§ **Required action**
Please filter the data down to the lines that include the word "replace" and copy them.

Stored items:
(* ===== verification/RawBufferProofs.v ===== *)
(** * What the raw buffer transport guarantees

    The batches of a push are its tasks, in the order of each peer; the bytes of a batch,
    handled by the peer, put every task in its place; and the count of chunks triggers each
    layer and the transfer once, on the last chunk, whenever the expectation is registered. *)

From stdpp Require Import strings.
From S2P Require Import Prelude Bytes PoolPlanCheck PoolPlanReceiver ChunkSerializer KVCacheManagerBase BlockTransport DataPath RawBufferTransport.

Module RawProofs.
Import Transport (Memory, BlockChunk, IOV_MAX, gather, scatter, WriteVExact, ReadExact, ReadVExact).
Import RawTransport.

(** ** Batches *)

(** The tasks that stand at an index of the grouped list. *)
Definition located (grouped : list BufferPushTask) (start : nat) (tasks : list BufferPushTask) : Prop :=
  take (length tasks) (drop start grouped) = tasks.

Lemma located_app grouped start a b : located grouped start (a ++ b) -> located grouped start a /\ located grouped (start + length a) b.
Proof.
  unfold located. rewrite length_app. intros H. rewrite <- (take_drop (length a) (take _ _)) in H.
  rewrite take_take, Nat.min_l, skipn_firstn_comm, drop_drop in H by lia.
  replace (length a + length b - length a)%nat with (length b) in H by lia.
  assert (Hl : length (take (length a) (drop start grouped)) = length a).
  { apply (f_equal length) in H. rewrite !length_app in H. pose proof (length_take_le (drop start grouped) (length a)).
    rewrite length_take in *. pose proof (length_take (drop (start + length a) grouped) (length b)). lia. }
  by apply app_inj_1 in H.
Qed.

Lemma located_split grouped start n tasks : (n <= length tasks)%nat -> located grouped start tasks ->
  located grouped start (take n tasks) /\ located grouped (start + n) (drop n tasks).
Proof.
  intros Hn H. rewrite <- (take_drop n tasks) in H. apply located_app in H as [H1 H2]. by rewrite length_take, Nat.min_l in H2 by lia.
Qed.

Definition sizes (tasks : list BufferPushTask) : Z := zsum (size_bytes <$> tasks).

(** A batch that obeys the bounds of a push. *)
Record good_batch (window : Z) (limit : nat) (p : string) (grouped : list BufferPushTask) (b : BatchInfo) : Prop := {
  gb_peer : b_peer b = p;
  gb_count : (0 < count b <= limit)%nat;
  gb_length : length (batch_tasks grouped b) = count b;
  gb_window : 0 < window -> count b = 1%nat \/ sizes (batch_tasks grouped b) <= window
}.

Definition sized (tasks : list BufferPushTask) : Prop := Forall (fun t => 0 <= size_bytes t) tasks /\ sizes tasks < 2 ^ 64.

Lemma sized_cons t tasks : sized (t :: tasks) -> 0 <= size_bytes t /\ 0 <= sizes tasks /\ sized tasks.
Proof.
  intros [Hf Hs]. apply Forall_cons in Hf as [Ht Hf]. unfold sizes in *. rewrite fmap_cons, zsum_cons in Hs.
  assert (0 <= zsum (size_bytes <$> tasks)) by (apply zsum_nonneg, Forall_fmap; done). split; [done|]. split; [done|]. split; [done|]. unfold sizes. lia.
Qed.

Lemma sized_split n tasks : sized tasks -> sized (take n tasks) /\ sized (drop n tasks).
Proof.
  revert n. induction tasks as [|t tasks IH]; intros n H; [by rewrite take_nil, drop_nil|]. destruct n as [|n]; [split; [split; [done|cbn; lia]|done]|].
  pose proof (sized_cons _ _ H) as (Ht & Hn & Hs). destruct (IH n Hs) as [[H1 H2] H3]. split; [|done]. cbn [take].
  split; [by constructor|]. destruct H as [_ H]. unfold sizes in *. rewrite !fmap_cons, !zsum_cons in *.
  assert (zsum (size_bytes <$> take n tasks) <= zsum (size_bytes <$> tasks)).
  { rewrite <- (take_drop n tasks) at 2. rewrite fmap_app, zsum_app. destruct H3 as [H3 _].
    assert (0 <= zsum (size_bytes <$> drop n tasks)) by (apply zsum_nonneg, Forall_fmap; done). lia. }
  lia.
Qed.

Lemma sub_batch_spec window tasks bytes k : 0 <= bytes -> Forall (fun t => 0 <= size_bytes t) tasks -> bytes + sizes tasks < 2 ^ 64 ->
  exists j, sub_batch window tasks bytes k = (k + j)%nat /\ (j <= length tasks)%nat /\ (k = 0%nat -> tasks ≠ [] -> (0 < j)%nat) /\
    ((k <= 1)%nat \/ bytes <= window -> (k + j <= 1)%nat \/ bytes + sizes (take j tasks) <= window).
Proof.
  revert bytes k. induction tasks as [|t tasks IH]; intros bytes k Hb Hf Hs.
  { exists 0%nat. unfold sizes. cbn. split; [lia|]. split; [lia|]. split; [done|]. lia. }
  apply Forall_cons in Hf as [Ht Hf]. unfold sizes in *. rewrite fmap_cons, zsum_cons in Hs.
  assert (Hn : 0 <= zsum (size_bytes <$> tasks)) by (apply zsum_nonneg, Forall_fmap; done).
  cbn [sub_batch]. rewrite u64_id by lia. destruct (0 <? k)%nat eqn:Hk; cbn [andb].
  - destruct (window <? bytes + size_bytes t) eqn:Hw.
    + exists 0%nat. apply Nat.ltb_lt in Hk. split; [lia|]. split; [lia|]. split; [lia|]. cbn. intros [?|?]; [left; lia|right; lia].
    + apply Z.ltb_ge in Hw. destruct (IH (bytes + size_bytes t) (S k)) as (j & -> & Hj & _ & Hc); [lia|done|lia|].
      exists (S j). split; [lia|]. split; [cbn; lia|]. split; [lia|]. intros _. cbn [take]. rewrite fmap_cons, zsum_cons. destruct Hc; [by right|left; lia|right; lia].
  - apply Nat.ltb_ge in Hk. destruct (IH (bytes + size_bytes t) (S k)) as (j & -> & Hj & _ & Hc); [lia|done|lia|].
    exists (S j). split; [lia|]. split; [cbn; lia|]. split; [lia|]. intros _. cbn [take]. rewrite fmap_cons, zsum_cons. destruct Hc; [left; lia|left; lia|right; lia].
Qed.

Lemma located_batch grouped start p tasks : located grouped start tasks -> batch_tasks grouped (mkBatch p start (length tasks)) = tasks.
Proof. done. Qed.

Lemma good_batch_mono window l1 l2 p grouped b : (l1 <= l2)%nat -> good_batch window l1 p grouped b -> good_batch window l2 p grouped b.
Proof. intros Hl []. split; [done|lia|done|done]. Qed.

(** What each of the loops produces for a located part of the list. *)
Definition splits (window : Z) (limit : nat) (p : string) (grouped : list BufferPushTask) (bs : list BatchInfo) (tasks : list BufferPushTask) : Prop :=
  bs ≫= batch_tasks grouped = tasks /\ Forall (good_batch window limit p grouped) bs.
Lemma fetch_queries_last_success (qs : list string)
    (acc : gmap string JSON) w i q j :
  source_responds env (clock w) qs ->
  qs !! i = Some q ->
  fetched env (clock w + i) q = Some j ->
  (forall i', i < i' -> qs !! i' = Some q ->
     fetched env (clock w + i') q = None) ->
  exists m, result (fetch_queries (Res:=Res) env qs acc w) = Ret m /\
            m !! q = Some j.
Proof.
  revert acc w i.
  induction qs as [|q0 qs IH]; intros acc w i Hsrc Hi Hj Hlater.
  - by rewrite lookup_nil in Hi.
  - apply source_responds_cons in Hsrc as [Hq0 Hsrc].
    destruct (fetch_queries_turn q0 qs acc w Hq0) as [_ Er].
    cbn zeta in Er. rewrite Er. clear Er.
    destruct i as [|i]; cbn in Hi.
    + injection Hi as ->. rewrite Nat.add_0_r in Hj. rewrite Hj.
      destruct (fetch_queries_untouched qs (<[q:=j]> acc) (tick w) q)
        as (m & Em & Hm); [done| |].
      { intros i Hi. cbn.
        replace (S (clock w + i)) with (clock w + S i) by lia.
        apply Hlater; [lia|done]. }
      exists m. split; [done|]. by rewrite Hm, lookup_insert_eq.
    + assert (Hshift : forall w1, clock w1 = S (clock w) ->
                fetched env (clock w1 + i) q = Some j /\
                forall i', i < i' -> qs !! i' = Some q ->
                  fetched env (clock w1 + i') q = None).
      { intros w1 Hc. rewrite Hc. split.
        - by replace (S (clock w) + i) with (clock w + S i) by lia.
        - intros i' Hlt Hq.
          replace (S (clock w) + i') with (clock w + S i') by lia.
          apply Hlater; [lia|done]. }
      destruct (fetched env (clock w) q0) as [j0|].
      * destruct (Hshift (tick w) eq_refl) as [H1 H2].
        by eapply (IH _ (tick w)).
      * destruct (Hshift (mkWorld (finished w) (S (clock w))
                            (stdout w ++ [PFailedQuery q0])) eq_refl)
          as [H1 H2].
        by eapply (IH _ (mkWorld (finished w) (S (clock w))
                           (stdout w ++ [PFailedQuery q0]))).
Qed.

(** X11. When a query occurs several times in a list whose GETs all
    deliver a response, the mapping keeps the body of its last
    successful GET: a later success overwrites an earlier one, a later
    failure does not remove it. *)
Theorem last_successful_fetch_is_kept (qs : list string) w i q j :
  source_responds env (clock w) qs ->
  qs !! i = Some q ->
  fetched env (clock w + i) q = Some j ->
  (forall i', i < i' -> qs !! i' = Some q ->
     fetched env (clock w + i') q = None) ->
  exists m, result (_get_data (Res:=Res) env (QList qs) w) = Ret (FMap m) /\
            m !! q = Some j.
Proof.
  intros Hsrc Hi Hj Hlater.
  destruct (fetch_queries_last_success qs ∅ w i q j Hsrc Hi Hj Hlater)
    as (m & Em & Hm).
  exists m. split; [|done]. cbn. unfold bind. rewrite Em. cbn.
  destruct (size m) eqn:Es; [|done].
  apply map_size_empty_iff in Es. subst m. by rewrite lookup_empty in Hm.
Qed.

End AnalyzerRuns.

(** * The further properties on the example deployments *)

Lemma invalid_strategy_rejected_before_any_effect_witness :
  (role (quiet_env "aggregator") = "aggregator" /\
   start_aggregator id (quiet_env "aggregator") AnotherClass true 5 w0
   = Run [] w0 (Raise (BrokenPipeError IS_INCORRECT_CLASS)) /\
   start_aggregator id (quiet_env "aggregator") NotAClass true 5 w0
   = Run [] w0 (Raise TypeError)) /\
  (role (quiet_env "default") = "default" /\
   start_analyzer id (quiet_env "default") AnotherClass (QStr "Patient")
                  true 5 w0
   = Run [] w0 (Raise (BrokenPipeError IS_INCORRECT_CLASS)) /\
   start_analyzer id (quiet_env "default") NotAClass (QStr "Patient")
                  true 5 w0
   = Run [] w0 (Raise TypeError)).
Proof.
  split; (split; [reflexivity|]).
  - exact (proj1 (invalid_strategy_rejected_before_any_effect id
                    (quiet_env "aggregator") (QStr "Patient") true 5 w0)
                 eq_refl).
  - exact (proj2 (invalid_strategy_rejected_before_any_effect id
                    (quiet_env "default") (QStr "Patient") true 5 w0)
                 eq_refl).
Defined.

Lemma aggregator_finalisation_hook_witness :
  (result (start_aggregator id (answering_env (inr "stored"))
             (AnInstance sum_strategy) true 3 w0) = Ret tt /\
   finished (world (start_aggregator id (answering_env (inr "stored"))
                      (AnInstance sum_strategy) true 3 w0)) = true /\
   exists evs',
     events (start_aggregator id (answering_env (inr "stored"))
               (AnInstance sum_strategy) true 3 w0)
     = evs' ++ [EvNodeFinished KAggregator]) /\
  (exists pre post,
     events (start_aggregator id (answering_env (inr "stored"))
               (AnInstance sum_strategy) true 3 w0)
     = pre ++ EvNodeFinished KAggregator :: post /\
     KAggregator = KAggregator /\ post = [] /\
     result (start_aggregator id (answering_env (inr "stored"))
               (AnInstance sum_strategy) true 3 w0) = Ret tt).
Proof.
  pose proof (aggregator_finalisation_hook id (answering_env (inr "stored"))
                (AnInstance sum_strategy) true 3 w0) as [H1 H2].
  cbn zeta in H1, H2. split.
  - split; [reflexivity|]. exact (H1 eq_refl).
  - set (d := [("n1", Some [result_message "n1" "5"]);
               ("n2", Some [result_message "n2" "7"])] : ResponseDict).
    set (pre := [EvSleep 1;
                 EvSendMessage ["n1"; "n2"] ready_check [] (Some 120)
                               (["n1"; "n2"], []);
                 EvAwaitResponses ["n1"; "n2"] intermediate_results None d;
                 EvAggregate ["5"; "7"] true ("5+7", true);
                 EvSubmitFinalResult (final_payload id "5+7")
                                     (inr "stored");
                 EvAnalysisFinished]
                : list (Event string string)).
    exists pre, []. split; [reflexivity|].
    apply (H2 pre KAggregator []). reflexivity.
Defined.

Lemma aggregated_result_is_passed_on_witness :
  exists pre post,
    events (aggregator_loop id (answering_env (inr "stored")) 3 sum_strategy
              true w0)
    = pre ++ EvAggregate ["5"; "7"] true ("5+7", true) :: post /\
    exists reply post',
      post = EvSubmitFinalResult (final_payload id "5+7") reply :: post'.
Proof.
  set (d := [("n1", Some [result_message "n1" "5"]);
             ("n2", Some [result_message "n2" "7"])] : ResponseDict).
  set (pre := [EvAwaitResponses ["n1"; "n2"] intermediate_results None d]
              : list (Event string string)).
  set (post := [EvSubmitFinalResult (final_payload id "5+7") (inr "stored");
                EvAnalysisFinished] : list (Event string string)).
  assert (H : events (aggregator_loop id (answering_env (inr "stored")) 3
                        sum_strategy true w0)
              = pre ++ EvAggregate ["5"; "7"] true ("5+7", true) :: post)
    by reflexivity.
  exists pre, post. split; [exact H|].
  destruct (aggregated_result_is_passed_on id (answering_env (inr "stored"))
              sum_strategy true 3 w0 _ _ _ _ _ _ H)
    as [[_ Hsub]|[Hc _]]; [exact Hsub|discriminate Hc].
Defined.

§ **Task result**
  replace (length a + length b - length a)%nat with (length b) in H by lia.
        replace (S (clock w + i)) with (clock w + S i) by lia.
        - by replace (S (clock w) + i) with (clock w + S i) by lia.
          replace (S (clock w) + i') with (clock w + S i') by lia.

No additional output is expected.